##### DATA LISTING #####
Lemma QueryWorkflow_gw id q : keeps reads (on_platform (on_temporal (QueryWorkflow id q)) : M GW _).
Proof.
  intros g o g' He. unfold on_platform, on_temporal, zoom in He.
  destruct (QueryWorkflow id q _) as [r ts] eqn:E. injection He as <- <-.
  apply QueryWorkflow_reads in E as [Hi _]. split_and!; auto.
Qed.
#[local] Hint Resolve time_Now_reads ctx_Done_reads record_latency_reads GetCluster_reads
  GetQuotaSnapshots_reads QueryWorkflow_gw : credit.

Lemma on_pg_Ok {A} (stmt : nat → Tables → outcome (A * Tables)) g a g' :
  on_pg (Postgres.query stmt) g = (Ok a, g') →
  stmt (Postgres.db_calls (w_db (pf_world (gw_platform g)))) (tables_gw g) = Ok (a, tables_gw g').
Proof.
  unfold on_pg, on_platform, on_world, on_db, zoom, Postgres.query.
  destruct (Postgres.db_fault _ _); [|by intros [=]|].
  - destruct (stmt _ _) as [[a' tb]| |] eqn:E; intros He; inv He. done.
  - by destruct (stmt _ _) as [[a' tb]| |].
Qed.

Lemma on_pg_no_panic {A} (stmt : nat → Tables → outcome (A * Tables)) g p g' :
  (∀ n tb q, stmt n tb ≠ Panic q) → on_pg (Postgres.query stmt) g ≠ (Panic p, g').
Proof.
  intros Hs. unfold on_pg, on_platform, on_world, on_db, zoom, Postgres.query.
  destruct (Postgres.db_fault _ _); [|by intros [=]|];
    (destruct (stmt _ _) as [[a tb]| |q] eqn:E; [by intros [=]|by intros [=]|]).
  - by apply Hs in E.
  - by intros [=].
Qed.

(** ** Resolving the owner *)

Lemma GetCluster_no_panic u g p g' : on_pg (Postgres.GetCluster u) g ≠ (Panic p, g').
Proof. apply on_pg_no_panic. intros n tb q. by destruct (workload_clusters tb !! u). Qed.

Lemma GetCluster_Ok u g row g' :
  on_pg (Postgres.GetCluster u) g = (Ok row, g') → workload_clusters (tables_gw g) !! u = Some row.
Proof.
  intros He%on_pg_Ok. by destruct (workload_clusters (tables_gw g) !! u); inv He.
Qed.

Lemma resolve_loop_spec c u n k e g o g' :
  uuid_Parse c = Some u → resolve_loop c u n k e g = (o, g') →
  reads g g' ∧ match o with Ok t => owns g c t | Err _ => True | Panic _ => False end.
Proof.
  intros Hu. revert k e g. induction n as [|n IH]; intros k e g; cbn [resolve_loop].
  { intros He. by inv He. }
  rewrite bind_cases. destruct ((if decide (k = 0%nat) then mret false else ctx_Done) g) as [r g1] eqn:E1.
  assert (reads g g1 ∧ ∃ b, r = Ok b) as [R1 [b ->]].
  { case_decide; [injection E1 as <- <-; split; [done|eauto]|].
    split; [by eapply ctx_Done_reads|]. injection E1 as <- _. eauto. }
  destruct b; [intros He; by inv He|]. rewrite bind_cases. unfold try.
  destruct (on_pg (Postgres.GetCluster u) g1) as [r g2] eqn:E2.
  pose proof (GetCluster_reads u _ _ _ E2) as R2. destruct r as [row|err|p].
  - apply GetCluster_Ok in E2. intros He. inv He.
    assert (owns g c (uuid_String (wc_TenantID row))) as Ho.
    { exists u, row. destruct R1 as (_ & _ & Ht & _). by rewrite Ht in E2. }
    split; [|done]. etrans; [exact R1|]. etrans; [exact R2|]. split_and!; auto. simpl.
    intros c' t' [[-> <-]|[_ ?]]%lookup_insert_Some; [|by left]. right. unfold owns in *.
    destruct R1 as (_ & _ & Ht1 & _), R2 as (_ & _ & Ht2 & _). by rewrite Ht2, Ht1.
  - destruct (errors_Is ErrNoRows err); intros He; [inv He; split; [by etrans|done]|].
    apply IH in He as [R3 Ho]. split; [etrans; [exact R1|]; by etrans|].
    destruct o; [|done..]. unfold owns in *. destruct R1 as (_ & _ & Ht1 & _), R2 as (_ & _ & Ht2 & _).
    by rewrite Ht2, Ht1 in Ho.
  - by apply GetCluster_no_panic in E2.
Qed.

Lemma resolve_spec c g o g' :
  cache_ok g → resolveTenantID c g = (o, g') →
  reads g g' ∧ match o with Ok t => owns g c t | Err _ => True | Panic _ => False end.
Proof.
  intros Hok. unfold resolveTenantID, gets. rewrite bind_cases. cbv beta iota.
  destruct (gw_cache g !! c) as [t|] eqn:Hc; [intros He; inv He; split; [done|by apply Hok]|].
  destruct (uuid_Parse c) as [u|] eqn:Hu; [|intros He; by inv He]. by apply resolve_loop_spec.
Qed.

(** ** Signalling *)

(** The one workflow that gets signals, and what it gets. *)
Definition signals (g g' : GW) (id : string) (l : list (string * payload)) : Prop :=
  gw_dedup g' = gw_dedup g ∧ gw_streams g' = gw_streams g ∧ tables_gw g' = tables_gw g ∧
  inbox_gw g' id = inbox_gw g id ++ l ∧ (∀ id', id' ≠ id → inbox_gw g' id' = inbox_gw g id') ∧
  (∀ c t, gw_cache g' !! c = Some t → gw_cache g !! c = Some t ∨ owns g c t).

Lemma reads_signals g g' id : reads g g' → signals g g' id [].
Proof.
  intros (A & B & C & E & F). split_and!; auto. by rewrite app_nil_r.
Qed.


Lemma signals_trans g1 g2 g3 id l1 l2 :
  signals g1 g2 id l1 → signals g2 g3 id l2 → signals g1 g3 id (l1 ++ l2).
Proof.
  intros (A1 & B1 & C1 & D1 & E1 & F1) (A2 & B2 & C2 & D2 & E2 & F2). split_and!; [congruence..| | |].
  - by rewrite D2, D1, app_assoc.
  - intros id' Hne. by rewrite E2, E1.
  - intros c t Hc. destruct (F2 c t Hc) as [Hc2|Ho]; [by apply F1|]. right. unfold owns in *. by rewrite <- C1.
Qed.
#####
The reply is a bare number: how many lines above include "rewrite".

10